The most recent figures, as of Dec. 31, 2009, show that more than 60 per cent of OMERS’ $48.4-billion of assets was invested in public markets.
Mr. Nobrega’s challenge is compounded by OMERS’ brisk growth. “We can probably organically grow this pension plan in five years to about $70-billion to $80-billion,” he said in a recent interview in his Toronto office.
The upshot is that the plan will have a short period in which to find attractive opportunities for a large amount of capital, at a point in the financial cycle when the competition is fierce for good opportunities in areas such as infrastructure.
While it shifts its asset mix, the fund is also looking for more control. OMERS wants to ramp up the proportion of its investments that it actively manages, seeking control when it invests its money.

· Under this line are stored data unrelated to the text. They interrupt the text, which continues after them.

(** [impl ApicControl for XAPIC] *)
Definition bsp (self : XAPIC) : bool := 0 <? Z.land (base self) (Z.shiftl 1 8).
Definition id (self : XAPIC) : A Z := XAPIC_read self ApicRegister.XAPIC_ID.
Definition logical_id (self : XAPIC) : A Z := XAPIC_read self ApicRegister.XAPIC_LDR.
Definition version (self : XAPIC) : A Z := XAPIC_read self ApicRegister.XAPIC_VERSION.
Definition eoi (self : XAPIC) : A unit := XAPIC_write self ApicRegister.XAPIC_EOI 0.

(** The new value of the timer's LVT entry. *)
Definition timer_lvt (lvt vector : Z) : Z :=
  let lvt := Z.land lvt (Z.lnot 0xff) in
  let lvt := Z.lor lvt vector in
  let lvt := set_bit lvt 16 false in
  let lvt := set_bit lvt 17 true in
  set_bit lvt 18 false.

Definition tsc_enable (self : XAPIC) (vector : Z) : A unit :=
  lvt ← XAPIC_read self ApicRegister.XAPIC_LVT_TIMER;
  XAPIC_write self ApicRegister.XAPIC_LVT_TIMER (timer_lvt lvt vector).

Definition tsc_set (value : Z) : A unit := apic_wrmsr IA32_TSC_DEADLINE value.

(** The loop of [send_ipi], one unit of fuel per iteration. *)
Fixpoint ipi_wait (fuel : nat) (self : XAPIC) : A unit :=
  match fuel with
  | O => hang
  | S fuel' =>
      icr ← XAPIC_read self ApicRegister.XAPIC_ICR0;
      if Z.land (Z.shiftr icr 12) 1 =? 0 then mret tt
      else
        esr ← XAPIC_read self ApicRegister.XAPIC_ESR;
        if 0 <? esr then mret tt else ipi_wait fuel' self
  end.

As a result, it has been creating new beachheads. It opened an office in London (just as stock markets collapsed in late 2008) and it’s now fully staffed with 20 employees, including specialists in real estate, infrastructure, private equity and capital markets. OMERS has since set up an interim office in New York, which will become a permanent fixture this spring. It intends to open an office in Asia at some point.

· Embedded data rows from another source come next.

(* ===== verification/Mps.v ===== *)
(** * MultiProcessor Specification tables (src/src/interrupt/mps.rs)

    The search for the floating pointer structure, the walk over the entries
    of the configuration table, and the identifiers of its header as text, on
    physical memory. [probe_ioapic]
    returns the fallback address; its earlier version, which used the search
    and the walk, is commented out in the source. *)
From S2P Require Import Prelude Memory.

Definition FALLBACK_IOAPIC_BASE : Z := 0xfec00000.
Definition EBDA_BASE : Z := 0x80000.
Definition EBDA_MAX_SIZE : Z := 128 * 1024.
Definition BIOS_BASE : Z := 0xf0000.
Definition BIOS_MAX_SIZE : Z := 64 * 1024.

(** [b"_MP_"] and [b"PCMP"] *)
Definition FP_SIGNATURE : list Z := [95; 77; 80; 95].
Definition CONF_SIGNATURE : list Z := [80; 67; 77; 80].
Definition ENTRY_IOAPIC : Z := 2.
Definition HEADER_SIZE : Z := 44.

(** [n] bytes of memory. *)
Definition read_bytes (n : nat) (mem : memory) (a : Z) : list Z :=
  (λ i, as_u8 (mem (a + Z.of_nat i))) <$> seq 0 n.

(** [FloatingPointer]: the address is the reference; its field [phys_addr]. *)
Definition fp_phys_addr (mem : memory) (fp : Z) : Z := read_u32 mem (fp + 4).

(** [ConfigurationTable.entry_count], at offset 34 of the [repr(C)] struct. *)
Definition conf_entry_count (mem : memory) (config : Z) : Z := read_le 2 mem (config + 34).

(** [IoApicEntry.base], at offset 4. *)
Definition ioapic_entry_base (mem : memory) (entry : Z) : Z := read_u32 mem (entry + 4).

(** [core::str::from_utf8(..).ok()]: the bytes, when they are well-formed UTF-8
    (Unicode, Table 3-7). *)
Definition within (lo hi b : Z) : bool := (lo <=? b) && (b <=? hi).
Definition two_bytes (b c : Z) : bool := within 0xC2 0xDF b && within 0x80 0xBF c.
Definition three_bytes (b c d : Z) : bool :=
  ((b =? 0xE0) && within 0xA0 0xBF c || within 0xE1 0xEC b && within 0x80 0xBF c ||
   (b =? 0xED) && within 0x80 0x9F c || within 0xEE 0xEF b && within 0x80 0xBF c) && within 0x80 0xBF d.
Definition four_bytes (b c d e : Z) : bool :=
  ((b =? 0xF0) && within 0x90 0xBF c || within 0xF1 0xF3 b && within 0x80 0xBF c ||
   (b =? 0xF4) && within 0x80 0x8F c) && within 0x80 0xBF d && within 0x80 0xBF e.
Fixpoint utf8_valid (bs : list Z) : bool :=
  match bs with
  | [] => true
  | b :: r =>
      if within 0 0x7F b then utf8_valid r
      else match r with
      | [] => false
      | c :: r1 =>
          if two_bytes b c then utf8_valid r1
          else match r1 with
          | [] => false
          | d :: r2 =>
              if three_bytes b c d then utf8_valid r2
              else match r2 with
              | [] => false
              | e :: r3 => four_bytes b c d e && utf8_valid r3
              end
          end
      end
  end.
Definition from_utf8 (bs : list Z) : option (list Z) := if utf8_valid bs then Some bs else None.

(** The identifiers of the configuration table, at offsets 8 and 16. *)
Definition oem_id_str (mem : memory) (config : Z) : option (list Z) := from_utf8 (read_bytes 8 mem (config + 8)).
Definition product_id_str (mem : memory) (config : Z) : option (list Z) := from_utf8 (read_bytes 12 mem (config + 16)).

Section mps.
Context {St : Type}.

Definition get_config_table (mem : memory) (fp : Z) : M St Z :=
  let config := fp_phys_addr mem fp in
  if bool_decide (read_bytes 4 mem config = CONF_SIGNATURE) then mret config
  else panic (PMessage "Invalid configuration table").

(** The length of an entry by its type. *)
Definition entry_len (entry_type : Z) : M St Z :=
  if entry_type =? 0 then mret 20
  else if (entry_type =? 1) || (entry_type =? 2) || (entry_type =? 3) || (entry_type =? 4) then mret 8
  else panic (PMessage "Invalid MPS entry type").

(** The loop of [get_ioapic_entry]: [i] counts up to [entry_count], a [u16]. *)
Fixpoint ioapic_loop (fuel : nat) (mem : memory) (entry_count i cur : Z) : M St (option Z) :=
  match fuel with
  | O => hang
  | S fuel' =>
      if i <? entry_count then
        let entry_type := as_u8 (mem cur) in
        len ← entry_len entry_type;
        if entry_type =? ENTRY_IOAPIC then mret (Some cur)
        else
          cur' ← uadd cur len;
          ioapic_loop fuel' mem entry_count (i + 1) cur'
      else mret None
  end.

Definition get_ioapic_entry (mem : memory) (config : Z) : M St (option Z) :=
  cur ← uadd config HEADER_SIZE;
  let n := conf_entry_count mem config in
  ioapic_loop (S (Z.to_nat n)) mem n 0 cur.

Definition probe_ioapic : M St Z := mret FALLBACK_IOAPIC_BASE.

(** The loop of [find_fp]; a step is 16 bytes. *)
Fixpoint fp_loop (fuel : nat) (mem : memory) (search_end cur : Z) : M St (option Z) :=
  match fuel with
  | O => hang
  | S fuel' =>
      if cur <? search_end then
        if bool_decide (read_bytes 4 mem cur = FP_SIGNATURE) then mret (Some cur)
        else
          cur' ← uadd cur 16;
          fp_loop fuel' mem search_end cur'
      else mret None
  end.

Definition find_fp (mem : memory) (base size : Z) : M St (option Z) :=
  let cur := base in
  e ← uadd cur size;
  search_end ← usub e 16;
  fp_loop (S (Z.to_nat size)) mem search_end cur.
End mps.

(** ** Lemmas *)

(** Identifiers in ASCII are returned as they are. *)
Lemma ascii_valid bs : Forall (λ b, 0 ≤ b < 128) bs → utf8_valid bs = true.
Proof.
  induction 1 as [|b bs Hb Hbs IH]; [done|]. cbn [utf8_valid]. unfold within at 1.
  by rewrite (proj2 (Z.leb_le 0 b)), (proj2 (Z.leb_le b 0x7F)) by lia.
Qed.
Lemma ids_ascii mem config :
  (Forall (λ b, 0 ≤ b < 128) (read_bytes 8 mem (config + 8)) →
   oem_id_str mem config = Some (read_bytes 8 mem (config + 8))) ∧
  (Forall (λ b, 0 ≤ b < 128) (read_bytes 12 mem (config + 16)) →
   product_id_str mem config = Some (read_bytes 12 mem (config + 16))).
Proof. split; intros H; unfold oem_id_str, product_id_str, from_utf8; by rewrite (ascii_valid _ H). Qed.
Example utf8_examples :
  utf8_valid [0xC3; 0xA9] = true ∧ utf8_valid [0xE2; 0x82; 0xAC] = true ∧ utf8_valid [0xC0; 0x80] = false ∧
  utf8_valid [0xED; 0xA0; 0x80] = false ∧ utf8_valid [0xF0; 0x9F; 0x98; 0x80] = true ∧ utf8_valid [0xE2; 0x82] = false.
Proof. by vm_compute. Qed.

(** The paragraph [base + 16 k] has the signature. *)
Definition signature_at (mem : memory) (a : Z) : Prop := read_bytes 4 mem a = FP_SIGNATURE.

(** The loop finds the first paragraph with the signature below [search_end]. *)
Lemma fp_loop_spec {St} fuel mem e cur (s : St) :
  0 ≤ cur → e + 16 ≤ U64_MAX → e - cur ≤ 16 * Z.of_nat fuel →
  ∃ r, fp_loop (S fuel) mem e cur s = Done (r, s) ∧
    match r with
    | Some a => ∃ k : nat, a = cur + 16 * Z.of_nat k ∧ a < e ∧ signature_at mem a ∧
        ∀ j : nat, (j < k)%nat → ¬ signature_at mem (cur + 16 * Z.of_nat j)
    | None => ∀ j : nat, cur + 16 * Z.of_nat j < e → ¬ signature_at mem (cur + 16 * Z.of_nat j)
    end.
Proof.
  revert cur. induction fuel as [|fuel IH]; intros cur Hc He Hf; cbn [fp_loop];
    (destruct (Z.ltb_spec cur e) as [Hlt|Hge]; [|exists None; split; [done|intros; lia]]); [lia|].
  case_bool_decide as Hs.
  { exists (Some cur). split; [done|]. exists O. split_and!; [lia|done|done|lia]. }
  destruct (IH (cur + 16)) as (r & Hr & Hp); [lia..|].
  exists r. split.
  { unfold uadd. erewrite bind_Done; [exact Hr|]. apply checked_ok. lia. }
  assert (∀ j : nat, cur + 16 * Z.of_nat (S j) = cur + 16 + 16 * Z.of_nat j) as Hstep by lia.
  destruct r as [a|].
  - destruct Hp as (k & -> & Ha & Hsig & Hfirst). exists (S k). rewrite Hstep. split_and!; try done.
    intros [|j] Hj; [by rewrite Z.add_0_r|]. rewrite Hstep. apply Hfirst. lia.
  - intros [|j] Hj; [by rewrite Z.add_0_r|]. rewrite Hstep in *. by apply Hp.
Qed.

(** An entry of the configuration table: its type byte and its length. *)
Definition entry_ok (e : list Z) : Prop :=
  (∃ bs, e = 0 :: bs ∧ length e = 20%nat) ∨ (∃ t bs, e = t :: bs ∧ 1 ≤ t ≤ 4 ∧ length e = 8%nat).
Definition entry_type (e : list Z) : Z := default 0 (head e).

Lemma entry_step {St} mem cur e bs (s : St) :
  entry_ok e → holds mem cur (e ++ bs) →
  as_u8 (mem cur) = entry_type e ∧ entry_len (entry_type e) s = Done (Z.of_nat (length e), s) ∧
  holds mem (cur + Z.of_nat (length e)) bs.
Proof.
  intros Hok Hh. pose proof Hh as [_ Hbs]%holds_app.
  destruct Hok as [(es & -> & El)|(t & es & -> & Ht & El)]; apply holds_cons in Hh as [-> _];
    rewrite El in *; cbn [entry_type head default]; unfold entry_len; (split; [|split; [|done]]); try done.
  - apply Z.mod_small. cbn. lia.
  - assert (t = 1 ∨ t = 2 ∨ t = 3 ∨ t = 4) as [-> | [-> | [-> | ->]]] by lia; done.
Qed.

(** The walk passes over entries that are no I/O APIC. *)
Lemma ioapic_loop_skip {St} (es : list (list Z)) fuel mem n i cur bs (s : St) :
  Forall (λ e, entry_ok e ∧ entry_type e ≠ ENTRY_IOAPIC) es →
  holds mem cur (concat es ++ bs) → 0 ≤ cur → cur + Z.of_nat (length (concat es)) ≤ U64_MAX →
  i + Z.of_nat (length es) ≤ n →
  ioapic_loop (length es + fuel) mem n i cur s =
    ioapic_loop fuel mem n (i + Z.of_nat (length es)) (cur + Z.of_nat (length (concat es))) s.
Proof.
  revert i cur. induction es as [|e es IH]; intros i cur Hes Hh Hc Hb Hn; cbn [length concat Nat.add].
  { by rewrite !Z.add_0_r. }
  apply Forall_cons in Hes as [[Hok Hne] Hes].
  cbn [concat length] in *. rewrite <-app_assoc in Hh. rewrite length_app in *.
  destruct (entry_step (St := St) _ _ _ _ s Hok Hh) as (Ht & Hlen & Hh').
  cbn [ioapic_loop]. rewrite (proj2 (Z.ltb_lt _ _)), Ht by lia.
  rewrite (bind_Done _ _ _ _ _ Hlen), (proj2 (Z.eqb_neq _ _)) by done.
  unfold uadd. erewrite bind_Done by (apply checked_ok; lia). rewrite IH; [|done|done|lia..].
  f_equal; lia.
Qed.

(** ** Theorems *)

(** The search for the floating pointer structure always ends, and returns
    the first 16-byte paragraph of the area whose first four bytes are the
    signature, among the paragraphs that start below [base + size - 16]; the
    last paragraph of the area is never looked at. *)
Lemma find_fp_first {St} mem base size (s : St) :
  0 ≤ base → 0 ≤ size → 16 ≤ base + size ≤ U64_MAX →
  ∃ r, find_fp mem base size s = Done (r, s) ∧
    match r with
    | Some a => ∃ k : nat, a = base + 16 * Z.of_nat k ∧ a < base + size - 16 ∧ signature_at mem a ∧
        ∀ j : nat, (j < k)%nat → ¬ signature_at mem (base + 16 * Z.of_nat j)
    | None => ∀ j : nat, base + 16 * Z.of_nat j < base + size - 16 → ¬ signature_at mem (base + 16 * Z.of_nat j)
    end.
Proof.
  intros Hb Hs Hr. unfold find_fp, uadd, usub.
  rewrite (bind_Done _ _ _ _ _ (checked_ok (base + size) s ltac:(lia))).
  rewrite (bind_Done _ _ _ _ _ (checked_ok (base + size - 16) s ltac:(lia))).
  apply fp_loop_spec; lia.
Qed.

(** A signature in the second paragraph of the BIOS area, and one in its last. *)
(** The walk over the configuration table. After a prefix of well-formed
    entries that are no I/O APIC, it returns [None] when the table ends there,
    the address of the next entry when that is an I/O APIC, and panics when the
    type of the next entry is unknown; the walk always ends, since the entry
    count bounds it. *)
Lemma get_ioapic_entry_walk {St} mem config (es : list (list Z)) (s : St) :
  let first := config + HEADER_SIZE in
  let next := first + Z.of_nat (length (concat es)) in
  let n := conf_entry_count mem config in
  0 ≤ config → next ≤ U64_MAX →
  Forall (λ e, entry_ok e ∧ entry_type e ≠ ENTRY_IOAPIC) es →
  holds mem first (concat es) → Z.of_nat (length es) ≤ n →
  (Z.of_nat (length es) = n → get_ioapic_entry mem config s = Done (None, s)) ∧
  (Z.of_nat (length es) < n → as_u8 (mem next) = ENTRY_IOAPIC → get_ioapic_entry mem config s = Done (Some next, s)) ∧
  (Z.of_nat (length es) < n → 4 < as_u8 (mem next) →
     get_ioapic_entry mem config s = Panicked (PMessage "Invalid MPS entry type")).
Proof.
  intros first next n Hc Hb Hes Hh Hn.
  assert (get_ioapic_entry mem config s = ioapic_loop (S (Z.to_nat n) - length es) mem n (Z.of_nat (length es)) next s) as E.
  { unfold get_ioapic_entry, uadd. rewrite (bind_Done _ _ _ _ _ (checked_ok (config + HEADER_SIZE) s ltac:(unfold next, HEADER_SIZE in *; lia))).
    fold n first. replace (S (Z.to_nat n)) with (length es + (S (Z.to_nat n) - length es))%nat at 1 by lia.
    rewrite <-(app_nil_r (concat es)) in Hh.
    rewrite (ioapic_loop_skip es _ _ _ _ _ [] s Hes Hh); [done|unfold first, HEADER_SIZE in *; lia..]. }
  replace (S (Z.to_nat n) - length es)%nat with (S (Z.to_nat n - length es)) in E by lia. cbn [ioapic_loop] in E.
  rewrite E. clear E. split_and!.
  - intros Heq. by rewrite (proj2 (Z.ltb_ge _ _)) by lia.
  - intros Hlt Ht. by rewrite (proj2 (Z.ltb_lt _ _)), Ht by lia.
  - intros Hlt Ht. rewrite (proj2 (Z.ltb_lt _ _)) by lia. unfold entry_len, mbind, M_bind.
    by rewrite !(proj2 (Z.eqb_neq _ _)) by lia.
Qed.

(** A table with a processor, a bus and an I/O APIC at 0xfec00000. *)
Definition sample_table : list Z :=
  replicate 34 0 ++ le_bytes 2 3 ++ replicate 8 0 ++
  (0 :: replicate 19 7) ++ (1 :: replicate 7 7) ++ (2 :: replicate 3 1 ++ le_bytes 4 FALLBACK_IOAPIC_BASE).

Example sample_walk :
  get_ioapic_entry (bytes_at 0x9000 sample_table) 0x9000 tt = Done (Some (0x9000 + 44 + 28), tt) ∧
  ioapic_entry_base (bytes_at 0x9000 sample_table) (0x9000 + 44 + 28) = FALLBACK_IOAPIC_BASE.
Proof. by vm_compute. Qed.

(** The last paragraph of an area is not looked at. *)
Example last_paragraph :
  find_fp (bytes_at 0x1020 FP_SIGNATURE) 0x1000 0x40 tt = Done (Some 0x1020, tt) ∧
  find_fp (bytes_at 0x1030 FP_SIGNATURE) 0x1000 0x40 tt = Done (None, tt).
Proof. by vm_compute. Qed.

“It’s best to have people on the ground to understand the opportunities,” Mr. Nobrega said. “We have begun to find that the investments flowing through the U.K. are much higher now, those opportunities are coming to us.”
Part of the goal is to find large world-class partners in new markets, because the opportunities that OMERS is most attracted to – such as large infrastructure projects – are often too big for it to bite off alone. In November, its infrastructure arm, Borealis Infrastructure, teamed with the Ontario Teachers’ Pension Plan to buy the rights to run High Speed One, Britain’s only high-speed rail line, for about $3.4-billion.
New offices should also help OMERS reach another goal: invest more of its assets outside Canada. Currently, about 65 per cent of its portfolio is deployed here. “We want to move more toward 50,” Mr. Nobrega said. “When you get major partners around the world, U.K. pension funds and U.S. pension funds, you’ve got to be reciprocal and make sure you invest in some of their markets too.”
Ontario remains the plan’s largest geographical exposure. But it’s increasingly placing investment dollars in Alberta. “I’m very bullish on Alberta,” Mr. Nobrega said. “The West is getting very strong, and people in Central Canada have to recognize the fact that the power is shifting to the West, because their finances are much better.”